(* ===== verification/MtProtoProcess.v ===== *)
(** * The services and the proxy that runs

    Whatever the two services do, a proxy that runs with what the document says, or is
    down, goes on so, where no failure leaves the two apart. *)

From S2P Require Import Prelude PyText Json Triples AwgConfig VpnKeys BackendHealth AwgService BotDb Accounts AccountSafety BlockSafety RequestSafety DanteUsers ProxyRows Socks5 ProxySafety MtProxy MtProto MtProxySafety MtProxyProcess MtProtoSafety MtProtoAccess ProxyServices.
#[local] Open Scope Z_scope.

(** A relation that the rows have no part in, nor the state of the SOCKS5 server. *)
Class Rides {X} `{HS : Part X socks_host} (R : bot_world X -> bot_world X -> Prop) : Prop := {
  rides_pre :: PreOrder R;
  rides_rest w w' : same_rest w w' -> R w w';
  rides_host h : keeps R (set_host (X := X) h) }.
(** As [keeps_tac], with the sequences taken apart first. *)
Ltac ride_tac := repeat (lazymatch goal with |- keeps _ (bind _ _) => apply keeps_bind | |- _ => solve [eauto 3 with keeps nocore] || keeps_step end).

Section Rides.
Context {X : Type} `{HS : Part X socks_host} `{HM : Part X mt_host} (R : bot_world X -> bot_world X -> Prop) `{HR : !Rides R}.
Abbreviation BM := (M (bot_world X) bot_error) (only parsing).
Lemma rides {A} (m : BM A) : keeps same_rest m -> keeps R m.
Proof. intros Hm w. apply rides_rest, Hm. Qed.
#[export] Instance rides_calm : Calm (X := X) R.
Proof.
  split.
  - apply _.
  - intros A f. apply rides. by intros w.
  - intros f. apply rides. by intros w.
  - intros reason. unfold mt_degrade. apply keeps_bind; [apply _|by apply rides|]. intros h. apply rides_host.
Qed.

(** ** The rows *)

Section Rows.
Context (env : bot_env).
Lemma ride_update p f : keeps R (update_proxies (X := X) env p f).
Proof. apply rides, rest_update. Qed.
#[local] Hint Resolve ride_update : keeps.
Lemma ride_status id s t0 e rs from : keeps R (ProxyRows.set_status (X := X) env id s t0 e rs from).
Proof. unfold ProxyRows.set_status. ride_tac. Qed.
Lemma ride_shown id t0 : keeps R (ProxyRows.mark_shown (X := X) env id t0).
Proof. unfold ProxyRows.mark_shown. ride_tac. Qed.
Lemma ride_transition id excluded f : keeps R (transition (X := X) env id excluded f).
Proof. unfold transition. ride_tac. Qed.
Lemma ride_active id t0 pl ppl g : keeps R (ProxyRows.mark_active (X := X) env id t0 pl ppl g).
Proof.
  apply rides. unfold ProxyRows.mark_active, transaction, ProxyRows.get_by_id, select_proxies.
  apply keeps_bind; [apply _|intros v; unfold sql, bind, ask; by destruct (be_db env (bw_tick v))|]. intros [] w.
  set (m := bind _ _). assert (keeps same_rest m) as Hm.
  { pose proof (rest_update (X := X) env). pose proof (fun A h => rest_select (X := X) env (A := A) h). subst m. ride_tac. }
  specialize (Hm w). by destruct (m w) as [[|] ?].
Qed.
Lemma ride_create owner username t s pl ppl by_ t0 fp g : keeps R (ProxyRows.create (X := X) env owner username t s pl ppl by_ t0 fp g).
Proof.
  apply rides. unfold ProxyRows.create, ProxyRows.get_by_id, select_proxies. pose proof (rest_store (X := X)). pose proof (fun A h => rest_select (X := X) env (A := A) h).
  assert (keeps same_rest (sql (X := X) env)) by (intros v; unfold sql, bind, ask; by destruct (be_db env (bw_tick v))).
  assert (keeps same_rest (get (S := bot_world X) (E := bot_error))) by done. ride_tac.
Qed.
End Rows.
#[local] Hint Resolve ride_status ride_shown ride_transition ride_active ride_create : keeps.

--*--

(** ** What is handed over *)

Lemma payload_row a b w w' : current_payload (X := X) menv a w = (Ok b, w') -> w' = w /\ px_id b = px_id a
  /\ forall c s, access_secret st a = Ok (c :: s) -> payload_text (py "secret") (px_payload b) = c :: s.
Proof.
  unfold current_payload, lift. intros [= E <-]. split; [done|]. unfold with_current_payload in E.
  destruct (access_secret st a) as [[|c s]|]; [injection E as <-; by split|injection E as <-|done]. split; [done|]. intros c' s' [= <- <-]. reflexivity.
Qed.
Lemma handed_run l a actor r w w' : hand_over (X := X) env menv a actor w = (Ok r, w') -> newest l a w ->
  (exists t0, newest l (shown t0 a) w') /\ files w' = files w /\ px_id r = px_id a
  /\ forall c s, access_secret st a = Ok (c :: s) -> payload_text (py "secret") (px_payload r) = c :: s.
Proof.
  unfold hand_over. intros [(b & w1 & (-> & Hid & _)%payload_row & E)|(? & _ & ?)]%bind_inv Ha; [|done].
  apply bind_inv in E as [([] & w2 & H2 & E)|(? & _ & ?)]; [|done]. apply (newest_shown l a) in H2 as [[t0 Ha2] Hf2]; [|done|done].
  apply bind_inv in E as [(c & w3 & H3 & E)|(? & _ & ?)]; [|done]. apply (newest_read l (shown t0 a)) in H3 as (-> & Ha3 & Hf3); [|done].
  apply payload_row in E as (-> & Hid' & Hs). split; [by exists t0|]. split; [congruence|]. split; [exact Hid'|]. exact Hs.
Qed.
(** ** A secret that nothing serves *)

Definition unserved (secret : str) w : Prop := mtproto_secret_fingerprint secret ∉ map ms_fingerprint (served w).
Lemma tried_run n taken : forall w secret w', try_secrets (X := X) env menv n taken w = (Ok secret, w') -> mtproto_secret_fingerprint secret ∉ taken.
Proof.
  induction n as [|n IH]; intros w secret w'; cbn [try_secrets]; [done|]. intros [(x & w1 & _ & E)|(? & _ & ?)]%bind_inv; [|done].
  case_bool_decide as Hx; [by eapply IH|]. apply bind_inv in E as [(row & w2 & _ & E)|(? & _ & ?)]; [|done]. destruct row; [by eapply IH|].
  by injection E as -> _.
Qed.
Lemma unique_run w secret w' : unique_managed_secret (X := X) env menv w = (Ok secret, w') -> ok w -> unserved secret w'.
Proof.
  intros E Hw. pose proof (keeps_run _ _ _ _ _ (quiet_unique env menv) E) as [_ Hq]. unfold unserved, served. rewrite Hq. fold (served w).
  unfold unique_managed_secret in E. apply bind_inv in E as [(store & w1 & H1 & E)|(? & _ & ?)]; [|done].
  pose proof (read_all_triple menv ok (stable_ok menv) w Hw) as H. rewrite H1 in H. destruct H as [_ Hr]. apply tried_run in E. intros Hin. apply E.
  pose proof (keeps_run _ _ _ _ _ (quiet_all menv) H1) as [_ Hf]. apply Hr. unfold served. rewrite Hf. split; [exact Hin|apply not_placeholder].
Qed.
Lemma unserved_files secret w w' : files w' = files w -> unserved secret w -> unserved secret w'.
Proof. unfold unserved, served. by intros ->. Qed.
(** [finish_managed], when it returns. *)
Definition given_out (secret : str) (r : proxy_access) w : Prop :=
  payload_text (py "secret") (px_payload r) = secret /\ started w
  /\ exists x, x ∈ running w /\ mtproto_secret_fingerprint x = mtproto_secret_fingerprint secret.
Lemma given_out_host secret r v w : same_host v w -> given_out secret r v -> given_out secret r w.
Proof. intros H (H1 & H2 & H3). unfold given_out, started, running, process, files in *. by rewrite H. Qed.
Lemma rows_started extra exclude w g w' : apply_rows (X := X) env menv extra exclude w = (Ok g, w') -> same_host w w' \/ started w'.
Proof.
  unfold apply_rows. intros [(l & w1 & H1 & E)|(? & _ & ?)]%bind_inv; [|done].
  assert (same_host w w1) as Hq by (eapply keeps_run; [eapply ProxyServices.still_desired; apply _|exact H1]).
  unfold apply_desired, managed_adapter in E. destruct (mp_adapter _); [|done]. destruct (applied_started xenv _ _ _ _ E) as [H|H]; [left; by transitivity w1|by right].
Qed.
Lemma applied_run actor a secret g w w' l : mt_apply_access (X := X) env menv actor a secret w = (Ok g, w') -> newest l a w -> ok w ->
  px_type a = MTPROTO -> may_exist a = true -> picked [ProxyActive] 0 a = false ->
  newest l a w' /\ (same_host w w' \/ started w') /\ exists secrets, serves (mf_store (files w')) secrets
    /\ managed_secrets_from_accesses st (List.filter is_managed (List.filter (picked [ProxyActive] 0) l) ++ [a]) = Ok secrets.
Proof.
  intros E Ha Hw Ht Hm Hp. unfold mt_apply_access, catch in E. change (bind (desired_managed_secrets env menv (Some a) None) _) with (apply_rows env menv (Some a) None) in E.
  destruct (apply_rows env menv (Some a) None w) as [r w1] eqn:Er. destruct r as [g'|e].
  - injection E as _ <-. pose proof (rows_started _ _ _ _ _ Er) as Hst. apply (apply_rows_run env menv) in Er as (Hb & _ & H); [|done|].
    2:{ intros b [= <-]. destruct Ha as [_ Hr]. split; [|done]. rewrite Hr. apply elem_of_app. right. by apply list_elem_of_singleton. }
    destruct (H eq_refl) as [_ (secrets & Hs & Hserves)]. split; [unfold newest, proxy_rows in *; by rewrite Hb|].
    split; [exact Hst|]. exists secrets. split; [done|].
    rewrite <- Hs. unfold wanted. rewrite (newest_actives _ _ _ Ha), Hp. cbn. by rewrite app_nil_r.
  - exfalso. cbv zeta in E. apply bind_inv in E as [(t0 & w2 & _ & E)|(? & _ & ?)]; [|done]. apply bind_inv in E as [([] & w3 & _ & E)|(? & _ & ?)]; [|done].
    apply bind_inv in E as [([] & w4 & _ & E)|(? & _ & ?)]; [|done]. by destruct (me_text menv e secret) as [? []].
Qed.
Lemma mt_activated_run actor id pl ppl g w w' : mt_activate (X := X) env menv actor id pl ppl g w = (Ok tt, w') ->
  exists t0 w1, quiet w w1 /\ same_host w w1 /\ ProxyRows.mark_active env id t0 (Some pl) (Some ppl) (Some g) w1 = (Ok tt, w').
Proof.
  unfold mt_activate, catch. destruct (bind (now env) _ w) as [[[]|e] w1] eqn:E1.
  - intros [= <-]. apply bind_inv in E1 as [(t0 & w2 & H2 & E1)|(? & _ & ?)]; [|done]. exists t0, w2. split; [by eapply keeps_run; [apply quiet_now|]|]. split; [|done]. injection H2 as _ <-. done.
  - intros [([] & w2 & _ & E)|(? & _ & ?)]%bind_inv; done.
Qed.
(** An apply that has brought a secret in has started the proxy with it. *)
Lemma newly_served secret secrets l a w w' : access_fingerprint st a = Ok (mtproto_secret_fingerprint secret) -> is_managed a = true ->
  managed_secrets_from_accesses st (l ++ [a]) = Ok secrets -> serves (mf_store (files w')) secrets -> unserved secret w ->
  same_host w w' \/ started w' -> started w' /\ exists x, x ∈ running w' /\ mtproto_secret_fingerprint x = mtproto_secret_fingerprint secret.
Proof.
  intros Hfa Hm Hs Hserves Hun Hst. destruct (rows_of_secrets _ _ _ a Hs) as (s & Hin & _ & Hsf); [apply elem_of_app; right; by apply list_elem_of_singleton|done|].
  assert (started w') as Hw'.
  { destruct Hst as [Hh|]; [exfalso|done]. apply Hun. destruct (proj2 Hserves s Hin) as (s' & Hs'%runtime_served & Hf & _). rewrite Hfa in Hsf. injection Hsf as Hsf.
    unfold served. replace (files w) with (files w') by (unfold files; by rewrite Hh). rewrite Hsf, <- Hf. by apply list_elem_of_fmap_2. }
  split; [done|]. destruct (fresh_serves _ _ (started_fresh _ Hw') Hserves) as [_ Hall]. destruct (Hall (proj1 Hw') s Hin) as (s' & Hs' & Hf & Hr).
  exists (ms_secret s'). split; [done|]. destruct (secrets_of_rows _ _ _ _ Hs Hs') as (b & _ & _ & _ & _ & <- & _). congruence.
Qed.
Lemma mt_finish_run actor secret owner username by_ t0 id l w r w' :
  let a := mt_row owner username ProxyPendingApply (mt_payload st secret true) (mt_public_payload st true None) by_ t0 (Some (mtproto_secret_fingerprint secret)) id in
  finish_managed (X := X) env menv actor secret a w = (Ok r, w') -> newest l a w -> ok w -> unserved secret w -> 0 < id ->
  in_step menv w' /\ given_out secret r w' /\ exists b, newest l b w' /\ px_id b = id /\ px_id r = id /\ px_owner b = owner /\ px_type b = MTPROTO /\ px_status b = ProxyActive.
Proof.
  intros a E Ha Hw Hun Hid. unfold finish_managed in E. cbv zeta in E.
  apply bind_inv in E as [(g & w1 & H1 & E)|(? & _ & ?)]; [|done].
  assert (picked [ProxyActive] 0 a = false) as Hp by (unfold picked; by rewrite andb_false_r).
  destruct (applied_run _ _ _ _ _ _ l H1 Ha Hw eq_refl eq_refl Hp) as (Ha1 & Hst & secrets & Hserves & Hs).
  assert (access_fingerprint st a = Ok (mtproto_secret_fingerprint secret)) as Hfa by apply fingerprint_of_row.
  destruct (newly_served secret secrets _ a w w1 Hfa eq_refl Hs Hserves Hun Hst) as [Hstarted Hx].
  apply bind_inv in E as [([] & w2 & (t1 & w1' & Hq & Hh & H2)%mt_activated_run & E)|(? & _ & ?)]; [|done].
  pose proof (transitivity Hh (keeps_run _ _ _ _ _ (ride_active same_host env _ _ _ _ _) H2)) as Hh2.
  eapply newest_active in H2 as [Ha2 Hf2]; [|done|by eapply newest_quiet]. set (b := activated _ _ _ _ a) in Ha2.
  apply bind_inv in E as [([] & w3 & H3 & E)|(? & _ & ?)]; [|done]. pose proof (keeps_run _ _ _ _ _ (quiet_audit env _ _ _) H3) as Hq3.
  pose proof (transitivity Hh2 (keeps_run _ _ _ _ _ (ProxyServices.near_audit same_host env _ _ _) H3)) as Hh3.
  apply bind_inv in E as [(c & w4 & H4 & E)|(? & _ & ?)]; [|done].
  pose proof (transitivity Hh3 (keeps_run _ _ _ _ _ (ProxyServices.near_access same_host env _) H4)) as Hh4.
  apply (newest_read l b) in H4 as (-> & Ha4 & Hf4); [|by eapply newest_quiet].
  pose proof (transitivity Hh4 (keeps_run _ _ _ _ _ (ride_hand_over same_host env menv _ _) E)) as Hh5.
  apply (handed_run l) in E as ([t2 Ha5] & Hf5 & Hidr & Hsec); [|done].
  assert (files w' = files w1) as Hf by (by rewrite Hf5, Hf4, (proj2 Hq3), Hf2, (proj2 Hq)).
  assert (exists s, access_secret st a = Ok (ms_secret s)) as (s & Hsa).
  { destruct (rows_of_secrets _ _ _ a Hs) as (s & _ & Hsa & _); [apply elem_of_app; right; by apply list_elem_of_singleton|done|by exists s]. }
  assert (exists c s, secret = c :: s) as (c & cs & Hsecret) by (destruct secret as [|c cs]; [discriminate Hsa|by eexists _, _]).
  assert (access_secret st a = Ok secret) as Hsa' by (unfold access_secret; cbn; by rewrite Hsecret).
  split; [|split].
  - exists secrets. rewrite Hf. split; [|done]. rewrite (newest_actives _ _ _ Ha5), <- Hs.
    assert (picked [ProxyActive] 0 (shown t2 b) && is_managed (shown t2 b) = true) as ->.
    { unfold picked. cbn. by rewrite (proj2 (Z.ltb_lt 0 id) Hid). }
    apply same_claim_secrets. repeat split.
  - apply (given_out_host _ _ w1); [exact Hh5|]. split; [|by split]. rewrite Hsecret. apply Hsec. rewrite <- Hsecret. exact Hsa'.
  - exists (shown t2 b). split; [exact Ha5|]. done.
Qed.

--*--

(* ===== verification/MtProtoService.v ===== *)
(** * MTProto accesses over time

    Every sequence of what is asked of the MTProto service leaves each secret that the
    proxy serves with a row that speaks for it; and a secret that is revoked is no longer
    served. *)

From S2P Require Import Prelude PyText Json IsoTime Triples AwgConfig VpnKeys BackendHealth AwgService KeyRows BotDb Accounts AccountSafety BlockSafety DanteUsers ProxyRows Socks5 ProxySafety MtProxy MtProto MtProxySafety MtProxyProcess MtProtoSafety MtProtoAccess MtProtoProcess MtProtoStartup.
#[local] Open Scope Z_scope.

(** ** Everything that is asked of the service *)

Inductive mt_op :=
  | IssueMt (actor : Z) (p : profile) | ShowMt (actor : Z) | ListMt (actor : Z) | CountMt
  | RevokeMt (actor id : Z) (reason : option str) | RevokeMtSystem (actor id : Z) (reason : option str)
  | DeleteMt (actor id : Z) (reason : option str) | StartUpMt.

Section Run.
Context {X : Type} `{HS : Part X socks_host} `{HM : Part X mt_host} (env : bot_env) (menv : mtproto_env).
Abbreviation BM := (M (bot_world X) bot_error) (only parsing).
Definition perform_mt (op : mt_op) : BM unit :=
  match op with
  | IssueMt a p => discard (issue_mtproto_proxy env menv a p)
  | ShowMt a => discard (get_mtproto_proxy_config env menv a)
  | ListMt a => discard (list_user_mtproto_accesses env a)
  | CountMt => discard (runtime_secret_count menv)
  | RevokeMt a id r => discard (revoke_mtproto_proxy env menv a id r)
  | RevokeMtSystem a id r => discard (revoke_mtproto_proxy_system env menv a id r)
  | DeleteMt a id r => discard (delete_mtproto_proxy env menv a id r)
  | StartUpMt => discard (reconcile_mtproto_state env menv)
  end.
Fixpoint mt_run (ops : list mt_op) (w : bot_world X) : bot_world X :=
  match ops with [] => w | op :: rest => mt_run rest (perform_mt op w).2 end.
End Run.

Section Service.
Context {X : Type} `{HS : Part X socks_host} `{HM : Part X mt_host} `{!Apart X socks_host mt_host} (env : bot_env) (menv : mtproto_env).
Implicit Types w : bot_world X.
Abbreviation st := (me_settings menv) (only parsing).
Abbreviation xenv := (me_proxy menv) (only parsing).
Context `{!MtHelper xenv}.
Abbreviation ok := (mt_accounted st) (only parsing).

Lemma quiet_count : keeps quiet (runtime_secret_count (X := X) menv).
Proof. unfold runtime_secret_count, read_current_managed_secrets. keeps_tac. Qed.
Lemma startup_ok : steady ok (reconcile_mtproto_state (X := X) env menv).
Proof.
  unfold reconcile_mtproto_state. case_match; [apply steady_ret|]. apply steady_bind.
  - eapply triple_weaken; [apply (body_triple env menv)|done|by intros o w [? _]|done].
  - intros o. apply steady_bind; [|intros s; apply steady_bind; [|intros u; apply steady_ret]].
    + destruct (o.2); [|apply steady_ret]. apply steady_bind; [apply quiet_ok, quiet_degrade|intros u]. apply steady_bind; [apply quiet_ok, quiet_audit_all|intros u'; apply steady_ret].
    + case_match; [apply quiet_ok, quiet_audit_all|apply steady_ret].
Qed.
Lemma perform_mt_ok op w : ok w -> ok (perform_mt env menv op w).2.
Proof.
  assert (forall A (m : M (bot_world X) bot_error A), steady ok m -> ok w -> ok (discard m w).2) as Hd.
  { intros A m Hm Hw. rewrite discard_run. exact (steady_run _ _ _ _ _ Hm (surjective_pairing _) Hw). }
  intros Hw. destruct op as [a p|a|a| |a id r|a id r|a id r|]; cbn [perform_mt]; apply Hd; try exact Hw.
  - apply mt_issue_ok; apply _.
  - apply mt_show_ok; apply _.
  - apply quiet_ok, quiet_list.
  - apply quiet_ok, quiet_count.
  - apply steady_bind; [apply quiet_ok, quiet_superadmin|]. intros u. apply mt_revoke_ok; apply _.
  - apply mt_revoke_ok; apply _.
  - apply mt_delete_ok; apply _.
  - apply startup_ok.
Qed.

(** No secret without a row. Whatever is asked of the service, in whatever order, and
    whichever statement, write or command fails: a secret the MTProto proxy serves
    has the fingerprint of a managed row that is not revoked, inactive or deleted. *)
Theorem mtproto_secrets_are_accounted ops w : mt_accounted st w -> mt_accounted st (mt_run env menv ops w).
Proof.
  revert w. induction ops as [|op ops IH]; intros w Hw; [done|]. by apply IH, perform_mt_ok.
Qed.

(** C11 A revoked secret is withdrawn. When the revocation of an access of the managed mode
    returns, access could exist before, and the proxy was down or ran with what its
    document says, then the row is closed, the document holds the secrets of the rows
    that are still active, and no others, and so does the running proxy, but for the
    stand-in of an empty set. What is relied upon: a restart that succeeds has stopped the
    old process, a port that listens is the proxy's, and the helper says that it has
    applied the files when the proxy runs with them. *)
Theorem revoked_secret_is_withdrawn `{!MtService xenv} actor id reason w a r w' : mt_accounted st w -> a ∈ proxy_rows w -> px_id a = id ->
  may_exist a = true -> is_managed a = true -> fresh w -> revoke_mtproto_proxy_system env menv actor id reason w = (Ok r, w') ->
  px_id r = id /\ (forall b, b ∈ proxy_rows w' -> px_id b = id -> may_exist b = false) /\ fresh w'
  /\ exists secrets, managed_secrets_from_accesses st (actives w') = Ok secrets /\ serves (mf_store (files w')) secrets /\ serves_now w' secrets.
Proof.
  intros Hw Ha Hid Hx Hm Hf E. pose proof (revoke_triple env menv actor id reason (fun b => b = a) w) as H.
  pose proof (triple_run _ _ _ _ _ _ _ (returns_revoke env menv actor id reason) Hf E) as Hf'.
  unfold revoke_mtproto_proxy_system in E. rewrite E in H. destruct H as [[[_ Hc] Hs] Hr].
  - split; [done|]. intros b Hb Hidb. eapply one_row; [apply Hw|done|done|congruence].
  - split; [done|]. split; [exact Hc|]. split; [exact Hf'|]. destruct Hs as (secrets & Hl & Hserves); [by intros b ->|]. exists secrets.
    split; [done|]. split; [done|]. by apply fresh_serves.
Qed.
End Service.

--*--

## [YOUR GOAL]
Copy the lines that hold the word "ProxySafety". Take them from the records above.

## [RESPONSE AREA]
From S2P Require Import Prelude PyText Json Triples AwgConfig VpnKeys BackendHealth AwgService BotDb Accounts AccountSafety BlockSafety RequestSafety DanteUsers ProxyRows Socks5 ProxySafety MtProxy MtProto MtProxySafety MtProxyProcess MtProtoSafety MtProtoAccess ProxyServices.
From S2P Require Import Prelude PyText Json IsoTime Triples AwgConfig VpnKeys BackendHealth AwgService KeyRows BotDb Accounts AccountSafety BlockSafety DanteUsers ProxyRows Socks5 ProxySafety MtProxy MtProto MtProxySafety MtProxyProcess MtProtoSafety MtProtoAccess MtProtoProcess MtProtoStartup.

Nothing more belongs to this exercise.